Mavi Marmara: Katliam, Dava, Anlaşma
Birkaç gün sonra 31 Mayıs 2010’da abluka altındaki Gazze’ye deniz yoluyla insani yardım götürerek ablukayı delmeyi amaçlayan Özgürlük Filosu’ndaki gemilerden biri olan Mavi Marmara, uluslararası sulardayken İsrail işgal askerlerinin saldırısına uğradı ve 10 Türk vatandaşı öldürüldü, onlarca gönüllü yaralandı. Katliam üzerine Türkiye işgal devletiyle diplomatik ilişkilerini seviyesini ikinci kâtip düzeyine indirdi ve tüm askerî ilişkileri askıya aldığını açıkladı. 29 Mayıs 2012’de kabul edilen iddianameyle işgal devletinin 4 askerî yetkilisi hakkında ''Canavarca hisle veya eziyet çektirerek öldürme suçuna azmettirmek'' ve başka suçlardan dava açıldı.
İlişkilerin eski düzeyine dönmesi için Türkiye’nin ileri sürdüğü koşullar; resmi kanallarla özür dilenmesi, ölenlerin yakınlarına tazminat ödenmesi ve Gazze ablukasının kaldırılmasıydı.
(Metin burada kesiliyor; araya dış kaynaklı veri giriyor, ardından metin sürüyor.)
(* ===== verification/Drain.v ===== *)
(** * Stopping the delivery runner

    crates/runtime, effects/runner.rs: the loop of [run_inner] with its concurrency permits
    ([acquire_permit_and_spawn], [reclaim_due]), the tracked dispatch tasks and executor
    attempts ([spawn_tracked], [execute_catching_panics]) and the bounded drain
    ([shutdown_and_drain]); read_side/backpressure.rs; and of effects/acceptor.rs the
    constructors, [start] and how the shutdown splits its deadline.

    What a dispatch does to the stores is in Runner.v and Delivery.v; here a dispatch is a
    task that at times has an executor attempt, a task of its own.  Aborting a task takes
    effect at its next await; a dropped handle detaches its task; the caller of an inline
    dispatch may drop it at any time.  The critical sections
    over the abort handles are single steps; the lock on the tracked tasks is the loop's
    while it spawns and the drain's while it joins. *)

From S2P Require Import Prelude Identity Effect EffectStore RetryPolicy Queue Acceptor.

(** ** The acceptor, built and started *)
Section acceptor.
Context {State Dedup Executors Clock Observability : Type} (SystemClock : Clock).

Record DeliveryRunner := mk_runner {
  runner_state : State;
  runner_dedup : Dedup;
  runner_registry : Executors;
  runner_retry : RetryPolicies;
  runner_clock : Clock;
  runner_observability : option Observability;
}.
Definition DeliveryRunner_new (state : State) (dedup : Dedup) (registry : Executors) (retry : RetryPolicies)
    (clock : Clock) : DeliveryRunner := mk_runner state dedup registry retry clock None.
Definition runner_with_observability (observability : Observability) (self : DeliveryRunner) : DeliveryRunner :=
  mk_runner (runner_state self) (runner_dedup self) (runner_registry self) (runner_retry self) (runner_clock self)
    (Some observability).

(** A channel of [watch] is its value. *)
Record RuntimeEffectAcceptor := mk_acceptor {
  acceptor_state : State;
  accept_retry : RetryPolicy;
  acceptor_queue : EffectQueue;
  acceptor_runner : DeliveryRunner;
  acceptor_mode : RunnerMode;
  inline_receiver : bool;               (* the queue's receiver, in inline mode *)
  deferred_receiver : option bool;      (* the cell [start] takes it from *)
  shutdown_signal : bool;
  published_deadline : option Z;
  lifecycle : LifecycleGate;
}.

(** [mpsc::channel] panics on these capacities; [None] is that panic. *)
Definition MAX_PERMITS : Z := 2 ^ 61 - 1.
Definition channel_panics (capacity : Z) : bool := bool_decide (capacity = 0 ∨ MAX_PERMITS < capacity)%Z.

Definition with_clock_and_observability (state : State) (dedup : Dedup) (registry : Executors)
    (config : DeliveryConfig) (clock : Clock) (observability : option Observability) : option RuntimeEffectAcceptor :=
  if channel_panics (queue_capacity config) then None else
  let runner := DeliveryRunner_new state dedup registry (RetryPolicies_new (config_retry config)) clock in
  let runner := match observability with Some o => runner_with_observability o runner | None => runner end in
  let '(inline, deferred) :=
    match runner_mode config with Deferred => (false, Some true) | Inline => (true, None) end in
  Some (mk_acceptor state (config_retry config) (queue_bounded (Z.to_nat (queue_capacity config))) runner
    (runner_mode config) inline deferred false None gate_new).
Definition acceptor_with_clock state dedup registry config clock :=
  with_clock_and_observability state dedup registry config clock None.
Definition acceptor_new state dedup registry config := acceptor_with_clock state dedup registry config SystemClock.
Definition acceptor_with_observability state dedup registry config observability :=
  with_clock_and_observability state dedup registry config SystemClock observability.

(** The handle shares the acceptor's signals; it has the runner's task in [Deferred] mode.
    The loop runs with one permit. *)
Record EffectRuntimeHandle := mk_handle { handle_task : option nat; handle_runner : DeliveryRunner }.
Definition RUNNER_CONCURRENCY : nat := 1.
Definition take_receiver (self : RuntimeEffectAcceptor) : RuntimeEffectAcceptor :=
  mk_acceptor (acceptor_state self) (accept_retry self) (acceptor_queue self) (acceptor_runner self)
    (acceptor_mode self) (inline_receiver self) (Some false) (shutdown_signal self) (published_deadline self)
    (lifecycle self).
Definition start (self : RuntimeEffectAcceptor) : option (EffectRuntimeHandle * RuntimeEffectAcceptor) :=
  match acceptor_mode self with
  | Deferred =>
      match deferred_receiver self with
      | Some true => Some (mk_handle (Some RUNNER_CONCURRENCY) (acceptor_runner self), take_receiver self)
      | _ => None
      end
  | Inline => Some (mk_handle None (acceptor_runner self), self)
  end.

(** The queue has exactly one consumer: in [Deferred] mode the first [start] takes the
    receiver and any later one panics; in inline mode no start spawns a loop. *)
Lemma queue_has_one_consumer state dedup registry config clock observability self :
  with_clock_and_observability state dedup registry config clock observability = Some self →
  match runner_mode config with
  | Deferred => inline_receiver self = false ∧ ∃ h self', start self = Some (h, self') ∧ handle_task h = Some 1 ∧ start self' = None
  | Inline => inline_receiver self = true ∧ ∃ h, start self = Some (h, self) ∧ handle_task h = None
  end.
Proof.
  unfold with_clock_and_observability. destruct (channel_panics _); [done|]. unfold start.
  destruct (runner_mode config); intros [= <-]; cbn; [|by eauto]. split; [done|]. by do 2 eexists.
Qed.
End acceptor.

(** *** The split of the deadline *)
(** [saturating_duration_since], and half of it; a [Duration] is whole nanoseconds. *)
Definition remaining (elapses_at now : Z) : Z := Z.max 0 (elapses_at - now).
Definition runner_task_deadline (elapses_at now : Z) : Z := now + remaining elapses_at now / 2.

(** Waiting for the runner's task leaves the drain at least half of what remained. *)
Lemma drain_keeps_half elapses_at now later :
  (now ≤ elapses_at → later ≤ runner_task_deadline elapses_at now →
   remaining elapses_at now ≤ 2 * remaining elapses_at later)%Z.
Proof. unfold runner_task_deadline, remaining. intros. pose proof (Z.mul_div_le (Z.max 0 (elapses_at - now)) 2). lia. Qed.

(** ** Dispatches and attempts *)
(** Working covers every await that is not an attempt's. *)
Inductive DispatchState :=
| Working
| Spawned (a : nat)      (* the attempt runs, its handle is not registered yet *)
| Awaiting (a : nat).

Record Dispatch := mk_dispatch {
  tracked : bool;        (* in the [JoinSet]; the dispatches of inline mode are not *)
  doing : DispatchState;
  aborted : bool;
}.

Inductive AttemptState := Running | Aborting | Ended.
#[export] Instance AttemptState_eq_dec : EqDecision AttemptState.
Proof. solve_decision. Defined.
Record Attempt := mk_attempt {
  of_tracked : bool;     (* a tracked dispatch started it *)
  running : AttemptState;
}.

(** ** The loop *)
Inductive LoopState :=
| Idle                     (* at its [select!] *)
| Reclaiming (rest : nat)  (* claimed effects still to be looked at *)
| Wanting (rest : nat)     (* an effect waits for a permit *)
| Spawning (rest : nat)    (* it has one, and waits for the lock *)
| Returned.

(** ** The drain *)
Inductive DrainPhase :=
| NotDraining
| Locking | Joining | Dropping | Rejoining | Forcing
| Drained (clean : bool).

Record System := mk_system {
  dispatches : gmap nat Dispatch;
  attempts : gmap nat Attempt;
  executor_aborts : list nat;
  permits : nat;                   (* available *)
  loop : LoopState;
  stop : bool;
  clock : Z;
  deadline : Z;
  phase : DrainPhase;
}.

(** [Backpressure::new(concurrency.max(1))] *)
Definition permits_of (concurrency : nat) : nat := Nat.max concurrency 1.
Definition initial (concurrency : nat) (now : Z) : System :=
  mk_system ∅ ∅ [] (permits_of concurrency) Idle false now 0 NotDraining.

Definition RECLAIM_BATCH_LIMIT : nat := 32.

(** The batch of [reclaim_due] goes on, or the loop is at its [select!] again. *)
Definition next_loop (rest : nat) : LoopState := match rest with O => Idle | S _ => Reclaiming rest end.

Definition is_finished (att : gmap nat Attempt) (a : nat) : Prop := running <$> att !! a = Some Ended.
#[export] Instance is_finished_dec att a : Decision (is_finished att a).
Proof. unfold is_finished. apply _. Defined.

(** [aborts.retain(|h| !h.is_finished()); aborts.push(...)] *)
Definition register (att : gmap nat Attempt) (a : nat) (aborts : list nat) : list nat :=
  filter (λ h, ¬ is_finished att h) aborts ++ [a].

(** [AbortHandle::abort] *)
Definition abort_attempt (x : Attempt) : Attempt :=
  mk_attempt (of_tracked x) (match running x with Running => Aborting | st => st end).
Definition abort_attempts (l : list nat) (att : gmap nat Attempt) : gmap nat Attempt :=
  foldr (alter abort_attempt) att l.
(** [JoinSet::abort_all] *)
Definition abort_all (ds : gmap nat Dispatch) : gmap nat Dispatch :=
  (λ d, if tracked d then mk_dispatch true (doing d) true else d) <$> ds.

(** [join_next] until it answers nothing. *)
Definition all_joined (ds : gmap nat Dispatch) : Prop := map_Forall (λ _ d, tracked d = false) ds.

(** A dispatch ends, and drops its permit. *)
Definition release (d : Dispatch) (n : nat) : nat := if tracked d then S n else n.

(** The lock on the tracked tasks is the drain's. *)
Definition drain_holds_lock (ph : DrainPhase) : bool :=
  match ph with Joining | Dropping | Rejoining | Forcing => true | _ => false end.

(** ** Steps *)
Inductive loop_step : System → System → Prop :=
| loop_break ds att ab n now dl ph :
    loop_step (mk_system ds att ab n Idle true now dl ph) (mk_system ds att ab n Returned true now dl ph)
| loop_closed ds att ab n stop now dl ph :
    loop_step (mk_system ds att ab n Idle stop now dl ph) (mk_system ds att ab n Returned stop now dl ph)
| loop_recv ds att ab n stop now dl ph :
    loop_step (mk_system ds att ab n Idle stop now dl ph) (mk_system ds att ab n (Wanting 0) stop now dl ph)
| loop_tick ds att ab n stop now dl ph due :
    due ≤ RECLAIM_BATCH_LIMIT →
    loop_step (mk_system ds att ab n Idle stop now dl ph) (mk_system ds att ab n (next_loop due) stop now dl ph)
| loop_skip ds att ab n stop now dl ph rest :
    loop_step (mk_system ds att ab n (Reclaiming (S rest)) stop now dl ph)
      (mk_system ds att ab n (next_loop rest) stop now dl ph)
| loop_claimed ds att ab n stop now dl ph rest :
    loop_step (mk_system ds att ab n (Reclaiming (S rest)) stop now dl ph)
      (mk_system ds att ab n (Wanting rest) stop now dl ph)
| loop_permit ds att ab n stop now dl ph rest :
    loop_step (mk_system ds att ab (S n) (Wanting rest) stop now dl ph)
      (mk_system ds att ab n (Spawning rest) stop now dl ph)
| loop_stopped ds att ab n now dl ph rest :
    loop_step (mk_system ds att ab n (Wanting rest) true now dl ph)
      (mk_system ds att ab n Returned true now dl ph)
| loop_spawn ds att ab n stop now dl ph rest i :
    drain_holds_lock ph = false → ds !! i = None →
    loop_step (mk_system ds att ab n (Spawning rest) stop now dl ph)
      (mk_system (<[i := mk_dispatch true Working false]> ds) att ab n (next_loop rest) stop now dl ph)
| loop_aborted ds att ab n l stop now dl ph :
    loop_step (mk_system ds att ab n l stop now dl ph)
      (mk_system ds att ab (match l with Spawning _ => S n | _ => n end) Returned stop now dl ph).

Inductive task_step : System → System → Prop :=
| task_inline ds att ab n l stop now dl ph i :
    ds !! i = None →
    task_step (mk_system ds att ab n l stop now dl ph)
      (mk_system (<[i := mk_dispatch false Working false]> ds) att ab n l stop now dl ph)
| task_spawn ds att ab n l stop now dl ph i d a :
    ds !! i = Some d → doing d = Working → att !! a = None →
    task_step (mk_system ds att ab n l stop now dl ph)
      (mk_system (<[i := mk_dispatch (tracked d) (Spawned a) (aborted d)]> ds) (<[a := mk_attempt (tracked d) Running]> att) ab n l stop now dl ph)
| task_register ds att ab n l stop now dl ph i d a :
    ds !! i = Some d → doing d = Spawned a →
    task_step (mk_system ds att ab n l stop now dl ph)
      (mk_system (<[i := mk_dispatch (tracked d) (Awaiting a) (aborted d)]> ds) att (register att a ab) n l stop now dl ph)
| task_joined ds att ab n l stop now dl ph i d a :
    ds !! i = Some d → doing d = Awaiting a → is_finished att a →
    task_step (mk_system ds att ab n l stop now dl ph)
      (mk_system (<[i := mk_dispatch (tracked d) Working (aborted d)]> ds) att ab n l stop now dl ph)
| task_done ds att ab n l stop now dl ph i d :
    ds !! i = Some d → doing d = Working →
    task_step (mk_system ds att ab n l stop now dl ph)
      (mk_system (delete i ds) att ab (release d n) l stop now dl ph)
| task_cancelled ds att ab n l stop now dl ph i d :
    ds !! i = Some d → aborted d = true →
    task_step (mk_system ds att ab n l stop now dl ph)
      (mk_system (delete i ds) att ab (release d n) l stop now dl ph)
| task_dropped ds att ab n l stop now dl ph i d :
    ds !! i = Some d → tracked d = false →
    task_step (mk_system ds att ab n l stop now dl ph) (mk_system (delete i ds) att ab n l stop now dl ph)
| attempt_ends ds att ab n l stop now dl ph a x :
    att !! a = Some x →
    task_step (mk_system ds att ab n l stop now dl ph)
      (mk_system ds (<[a := mk_attempt (of_tracked x) Ended]> att) ab n l stop now dl ph).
Mart 2013’te Netanyahu’nun Erdoğan’ı arayarak özür dilediği ve özrün kabul edildiği açıklandı. 2014 Haziran’ında başlayan görüşmeler sonunda tazminat koşulunda da anlaşmaya varıldı. 2015 Aralık’ında Erdoğan çeşitli demeçlerinde “Orta Doğu’nun Türkiye-İsrail yakınlaşmasına ihtiyacı olduğunu” söyledi. 2016 Haziran’ında imzalanarak Eylül’de yürürlüğe giren anlaşmayla Gazze ablukası kaldırılmıyor, Türkiye gönderilecek malzemelerin Aşdod limanı üzerinden işgal devletinin denetimi altında ulaştırılmasını kabul ediyordu. 9 Aralık 2016’da Mavi Marmara davası, şikâyetçi ve avukatların protesto ettiği bir kararla, bu anlaşmaya dayanarak düşürüldü. Ertesi gün Türkiye’nin yeni Tel Aviv Büyükelçisi Mekin Mustafa Kemal Ökem göreve başladı.